⟨

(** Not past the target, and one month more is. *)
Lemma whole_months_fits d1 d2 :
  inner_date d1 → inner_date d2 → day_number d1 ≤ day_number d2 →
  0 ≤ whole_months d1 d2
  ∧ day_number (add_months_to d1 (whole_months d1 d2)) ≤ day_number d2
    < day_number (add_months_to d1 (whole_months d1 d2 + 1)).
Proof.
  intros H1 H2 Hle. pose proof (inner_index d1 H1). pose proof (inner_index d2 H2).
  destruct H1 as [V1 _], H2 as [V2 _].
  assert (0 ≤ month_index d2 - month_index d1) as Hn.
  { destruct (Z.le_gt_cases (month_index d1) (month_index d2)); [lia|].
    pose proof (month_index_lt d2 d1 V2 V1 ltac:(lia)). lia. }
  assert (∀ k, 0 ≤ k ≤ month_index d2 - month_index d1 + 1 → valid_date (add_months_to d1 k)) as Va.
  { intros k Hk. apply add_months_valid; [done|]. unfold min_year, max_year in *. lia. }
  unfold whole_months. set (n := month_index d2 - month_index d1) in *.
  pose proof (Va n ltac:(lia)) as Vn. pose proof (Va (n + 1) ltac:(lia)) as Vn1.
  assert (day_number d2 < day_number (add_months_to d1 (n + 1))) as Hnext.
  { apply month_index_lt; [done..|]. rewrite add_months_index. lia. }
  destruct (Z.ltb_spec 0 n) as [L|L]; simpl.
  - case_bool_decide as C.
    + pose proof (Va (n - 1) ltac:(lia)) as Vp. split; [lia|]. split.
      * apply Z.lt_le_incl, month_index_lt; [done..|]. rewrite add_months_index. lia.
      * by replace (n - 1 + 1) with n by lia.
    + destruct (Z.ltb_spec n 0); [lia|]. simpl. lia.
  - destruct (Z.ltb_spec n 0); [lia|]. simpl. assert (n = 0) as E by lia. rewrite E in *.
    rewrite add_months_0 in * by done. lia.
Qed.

⟩
⟨

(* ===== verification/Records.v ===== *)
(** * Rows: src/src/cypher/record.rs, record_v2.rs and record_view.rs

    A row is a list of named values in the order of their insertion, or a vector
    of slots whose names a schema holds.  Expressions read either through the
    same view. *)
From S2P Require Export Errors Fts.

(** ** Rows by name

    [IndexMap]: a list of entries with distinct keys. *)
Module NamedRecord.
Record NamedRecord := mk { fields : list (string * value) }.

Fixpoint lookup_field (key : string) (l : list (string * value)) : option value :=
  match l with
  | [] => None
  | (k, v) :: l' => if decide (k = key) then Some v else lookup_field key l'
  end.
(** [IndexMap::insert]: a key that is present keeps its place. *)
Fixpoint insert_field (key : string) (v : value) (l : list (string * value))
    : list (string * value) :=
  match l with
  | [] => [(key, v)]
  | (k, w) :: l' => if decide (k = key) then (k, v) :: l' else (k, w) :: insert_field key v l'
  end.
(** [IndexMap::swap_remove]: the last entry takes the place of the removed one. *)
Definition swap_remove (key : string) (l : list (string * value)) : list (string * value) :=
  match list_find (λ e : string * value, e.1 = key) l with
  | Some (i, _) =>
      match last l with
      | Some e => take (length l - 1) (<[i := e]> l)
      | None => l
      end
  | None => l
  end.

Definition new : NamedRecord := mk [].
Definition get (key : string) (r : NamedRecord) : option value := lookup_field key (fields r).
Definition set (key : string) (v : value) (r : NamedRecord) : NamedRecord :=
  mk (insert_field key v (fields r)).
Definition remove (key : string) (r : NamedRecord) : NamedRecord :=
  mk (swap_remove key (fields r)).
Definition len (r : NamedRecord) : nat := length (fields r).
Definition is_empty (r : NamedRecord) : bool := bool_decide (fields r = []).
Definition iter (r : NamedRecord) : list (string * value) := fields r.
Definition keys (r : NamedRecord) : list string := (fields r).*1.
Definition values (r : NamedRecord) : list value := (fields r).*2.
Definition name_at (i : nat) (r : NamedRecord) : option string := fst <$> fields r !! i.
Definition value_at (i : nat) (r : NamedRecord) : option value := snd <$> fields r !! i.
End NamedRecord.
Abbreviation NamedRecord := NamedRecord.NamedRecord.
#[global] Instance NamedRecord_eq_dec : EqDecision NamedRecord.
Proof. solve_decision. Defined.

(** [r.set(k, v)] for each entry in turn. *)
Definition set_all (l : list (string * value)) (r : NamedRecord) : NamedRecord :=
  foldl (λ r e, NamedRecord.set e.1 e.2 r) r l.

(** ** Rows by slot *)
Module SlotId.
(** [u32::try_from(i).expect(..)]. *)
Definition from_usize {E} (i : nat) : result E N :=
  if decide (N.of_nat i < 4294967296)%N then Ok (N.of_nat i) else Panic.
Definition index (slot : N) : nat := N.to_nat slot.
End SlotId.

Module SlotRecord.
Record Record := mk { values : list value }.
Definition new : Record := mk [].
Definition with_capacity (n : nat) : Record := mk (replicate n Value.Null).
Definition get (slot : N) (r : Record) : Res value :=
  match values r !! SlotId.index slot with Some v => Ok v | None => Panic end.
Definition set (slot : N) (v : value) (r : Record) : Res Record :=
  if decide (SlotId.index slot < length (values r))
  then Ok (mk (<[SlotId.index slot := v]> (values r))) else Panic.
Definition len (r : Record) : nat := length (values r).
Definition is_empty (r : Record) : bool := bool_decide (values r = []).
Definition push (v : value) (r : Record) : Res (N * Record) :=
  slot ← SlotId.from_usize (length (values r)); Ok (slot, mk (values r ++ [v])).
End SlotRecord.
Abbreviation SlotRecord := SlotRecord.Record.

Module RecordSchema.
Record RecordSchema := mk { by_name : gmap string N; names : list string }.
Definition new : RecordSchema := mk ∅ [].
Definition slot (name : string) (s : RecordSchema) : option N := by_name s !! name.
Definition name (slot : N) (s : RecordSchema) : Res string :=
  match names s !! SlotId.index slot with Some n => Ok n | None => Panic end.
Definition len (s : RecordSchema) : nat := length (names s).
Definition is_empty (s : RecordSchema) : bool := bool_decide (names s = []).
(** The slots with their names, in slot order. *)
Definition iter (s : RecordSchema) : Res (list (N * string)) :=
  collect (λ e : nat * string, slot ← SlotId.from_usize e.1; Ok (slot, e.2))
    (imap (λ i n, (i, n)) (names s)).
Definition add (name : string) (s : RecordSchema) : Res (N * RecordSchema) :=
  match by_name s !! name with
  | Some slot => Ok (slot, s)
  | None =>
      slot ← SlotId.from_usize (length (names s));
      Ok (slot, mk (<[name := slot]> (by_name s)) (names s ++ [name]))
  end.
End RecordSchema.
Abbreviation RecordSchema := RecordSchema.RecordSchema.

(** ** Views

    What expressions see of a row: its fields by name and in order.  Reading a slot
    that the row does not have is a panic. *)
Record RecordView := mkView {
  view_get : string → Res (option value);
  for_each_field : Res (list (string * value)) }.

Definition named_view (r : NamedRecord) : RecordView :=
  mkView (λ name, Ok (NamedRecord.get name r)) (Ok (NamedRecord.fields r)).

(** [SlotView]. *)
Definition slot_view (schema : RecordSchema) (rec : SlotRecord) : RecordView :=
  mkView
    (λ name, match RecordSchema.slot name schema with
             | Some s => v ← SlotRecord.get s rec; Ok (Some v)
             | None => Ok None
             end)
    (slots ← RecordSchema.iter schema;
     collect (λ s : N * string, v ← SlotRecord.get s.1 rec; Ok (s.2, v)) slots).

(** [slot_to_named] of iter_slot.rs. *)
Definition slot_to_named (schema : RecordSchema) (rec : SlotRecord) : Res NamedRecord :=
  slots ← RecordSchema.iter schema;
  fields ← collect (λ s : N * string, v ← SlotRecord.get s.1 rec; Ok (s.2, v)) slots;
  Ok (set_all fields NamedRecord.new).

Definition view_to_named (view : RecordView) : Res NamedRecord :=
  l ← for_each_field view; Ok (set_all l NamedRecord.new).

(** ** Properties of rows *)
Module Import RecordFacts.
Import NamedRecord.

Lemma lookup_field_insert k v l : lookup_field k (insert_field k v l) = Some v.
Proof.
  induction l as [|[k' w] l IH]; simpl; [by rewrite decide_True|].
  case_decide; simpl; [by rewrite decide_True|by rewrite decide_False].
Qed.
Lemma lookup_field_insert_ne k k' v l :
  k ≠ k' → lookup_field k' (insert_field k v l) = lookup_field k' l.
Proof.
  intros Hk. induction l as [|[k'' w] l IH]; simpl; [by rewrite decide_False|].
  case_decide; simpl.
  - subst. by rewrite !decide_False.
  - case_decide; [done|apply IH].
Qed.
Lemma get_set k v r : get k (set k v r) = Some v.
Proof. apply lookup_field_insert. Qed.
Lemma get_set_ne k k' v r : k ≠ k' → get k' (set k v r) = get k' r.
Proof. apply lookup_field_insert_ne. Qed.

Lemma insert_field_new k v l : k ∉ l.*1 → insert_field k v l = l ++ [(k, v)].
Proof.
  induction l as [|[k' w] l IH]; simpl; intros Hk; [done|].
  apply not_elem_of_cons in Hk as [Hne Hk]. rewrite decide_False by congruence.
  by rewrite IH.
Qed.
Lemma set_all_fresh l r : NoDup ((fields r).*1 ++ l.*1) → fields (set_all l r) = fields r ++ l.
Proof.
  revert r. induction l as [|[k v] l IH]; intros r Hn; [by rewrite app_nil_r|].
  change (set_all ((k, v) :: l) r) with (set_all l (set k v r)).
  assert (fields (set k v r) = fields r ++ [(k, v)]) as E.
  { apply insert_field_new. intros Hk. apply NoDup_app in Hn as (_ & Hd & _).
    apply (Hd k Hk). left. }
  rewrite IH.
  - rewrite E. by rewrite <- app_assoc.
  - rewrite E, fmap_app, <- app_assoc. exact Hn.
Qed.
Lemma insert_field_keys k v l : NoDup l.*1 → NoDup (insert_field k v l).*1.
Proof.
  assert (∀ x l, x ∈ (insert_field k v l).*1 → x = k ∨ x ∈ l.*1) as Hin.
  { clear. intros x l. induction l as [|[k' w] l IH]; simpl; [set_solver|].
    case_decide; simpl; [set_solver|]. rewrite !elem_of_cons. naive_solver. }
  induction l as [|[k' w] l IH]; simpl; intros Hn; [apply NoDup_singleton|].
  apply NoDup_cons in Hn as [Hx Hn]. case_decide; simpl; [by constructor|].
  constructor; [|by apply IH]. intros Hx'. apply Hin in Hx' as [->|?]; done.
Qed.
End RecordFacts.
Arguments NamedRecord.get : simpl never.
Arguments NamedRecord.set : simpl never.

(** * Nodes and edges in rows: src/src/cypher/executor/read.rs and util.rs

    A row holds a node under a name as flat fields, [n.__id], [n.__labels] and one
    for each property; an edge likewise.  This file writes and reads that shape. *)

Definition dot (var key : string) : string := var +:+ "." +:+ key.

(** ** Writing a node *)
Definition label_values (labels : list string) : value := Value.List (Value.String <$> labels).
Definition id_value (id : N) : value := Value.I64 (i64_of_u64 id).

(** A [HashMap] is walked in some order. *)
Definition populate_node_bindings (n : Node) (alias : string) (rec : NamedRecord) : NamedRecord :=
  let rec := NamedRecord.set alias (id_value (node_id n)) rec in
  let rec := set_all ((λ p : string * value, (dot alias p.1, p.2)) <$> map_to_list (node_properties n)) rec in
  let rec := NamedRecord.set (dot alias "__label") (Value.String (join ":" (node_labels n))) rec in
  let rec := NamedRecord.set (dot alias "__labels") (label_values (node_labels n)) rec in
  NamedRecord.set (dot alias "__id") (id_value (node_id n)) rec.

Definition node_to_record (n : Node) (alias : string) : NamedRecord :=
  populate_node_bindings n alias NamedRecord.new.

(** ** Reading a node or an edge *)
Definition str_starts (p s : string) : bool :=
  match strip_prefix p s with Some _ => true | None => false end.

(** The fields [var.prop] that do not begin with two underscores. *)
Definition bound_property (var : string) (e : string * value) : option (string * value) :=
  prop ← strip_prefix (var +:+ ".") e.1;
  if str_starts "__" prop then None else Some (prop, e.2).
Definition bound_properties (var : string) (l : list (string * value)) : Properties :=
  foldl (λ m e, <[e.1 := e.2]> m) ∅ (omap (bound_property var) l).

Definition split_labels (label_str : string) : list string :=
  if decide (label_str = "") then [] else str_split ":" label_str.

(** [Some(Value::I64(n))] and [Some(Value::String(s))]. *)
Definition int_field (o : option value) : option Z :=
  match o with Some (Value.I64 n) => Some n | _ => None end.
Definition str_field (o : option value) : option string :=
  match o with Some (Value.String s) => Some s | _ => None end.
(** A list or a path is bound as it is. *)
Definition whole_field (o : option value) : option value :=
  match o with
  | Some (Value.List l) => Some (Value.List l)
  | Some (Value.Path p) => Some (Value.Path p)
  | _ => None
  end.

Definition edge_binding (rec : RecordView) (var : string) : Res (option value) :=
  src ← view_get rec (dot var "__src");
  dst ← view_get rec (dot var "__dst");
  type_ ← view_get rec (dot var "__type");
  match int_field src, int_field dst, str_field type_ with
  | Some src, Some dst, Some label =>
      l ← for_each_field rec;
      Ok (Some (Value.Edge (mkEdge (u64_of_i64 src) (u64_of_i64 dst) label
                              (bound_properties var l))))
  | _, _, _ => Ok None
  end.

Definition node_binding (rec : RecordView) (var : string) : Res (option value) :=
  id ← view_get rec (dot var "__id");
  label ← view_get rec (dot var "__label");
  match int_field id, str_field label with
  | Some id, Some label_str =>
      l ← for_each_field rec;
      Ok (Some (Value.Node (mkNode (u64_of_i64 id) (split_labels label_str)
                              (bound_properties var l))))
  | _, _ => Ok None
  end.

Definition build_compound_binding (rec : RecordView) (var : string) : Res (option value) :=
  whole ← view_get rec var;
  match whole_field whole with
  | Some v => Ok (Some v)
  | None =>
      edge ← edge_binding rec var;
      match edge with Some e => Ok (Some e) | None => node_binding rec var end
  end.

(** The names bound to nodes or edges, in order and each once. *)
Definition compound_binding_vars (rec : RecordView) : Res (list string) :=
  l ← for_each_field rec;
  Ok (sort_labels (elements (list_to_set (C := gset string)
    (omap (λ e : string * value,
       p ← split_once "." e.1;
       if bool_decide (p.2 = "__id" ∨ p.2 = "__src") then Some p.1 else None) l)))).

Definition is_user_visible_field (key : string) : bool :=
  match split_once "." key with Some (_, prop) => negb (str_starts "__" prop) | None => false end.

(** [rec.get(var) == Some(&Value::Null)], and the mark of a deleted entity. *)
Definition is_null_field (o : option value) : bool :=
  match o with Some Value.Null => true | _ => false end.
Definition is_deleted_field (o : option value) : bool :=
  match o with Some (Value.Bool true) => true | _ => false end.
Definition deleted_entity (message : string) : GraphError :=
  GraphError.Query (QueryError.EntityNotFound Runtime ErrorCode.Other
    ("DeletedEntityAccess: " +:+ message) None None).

⟩

*WORK TO COMPLETE*. Write down, word for word, the lines above from the one containing "Ok (Some (Value.Node" through the one containing "Definition is_null_field (o", both ends included.

*RESPONSE BOX*.
      Ok (Some (Value.Node (mkNode (u64_of_i64 id) (split_labels label_str)
                              (bound_properties var l))))
  | _, _ => Ok None
  end.

Definition build_compound_binding (rec : RecordView) (var : string) : Res (option value) :=
  whole ← view_get rec var;
  match whole_field whole with
  | Some v => Ok (Some v)
  | None =>
      edge ← edge_binding rec var;
      match edge with Some e => Ok (Some e) | None => node_binding rec var end
  end.

(** The names bound to nodes or edges, in order and each once. *)
Definition compound_binding_vars (rec : RecordView) : Res (list string) :=
  l ← for_each_field rec;
  Ok (sort_labels (elements (list_to_set (C := gset string)
    (omap (λ e : string * value,
       p ← split_once "." e.1;
       if bool_decide (p.2 = "__id" ∨ p.2 = "__src") then Some p.1 else None) l)))).

Definition is_user_visible_field (key : string) : bool :=
  match split_once "." key with Some (_, prop) => negb (str_starts "__" prop) | None => false end.

(** [rec.get(var) == Some(&Value::Null)], and the mark of a deleted entity. *)
Definition is_null_field (o : option value) : bool :=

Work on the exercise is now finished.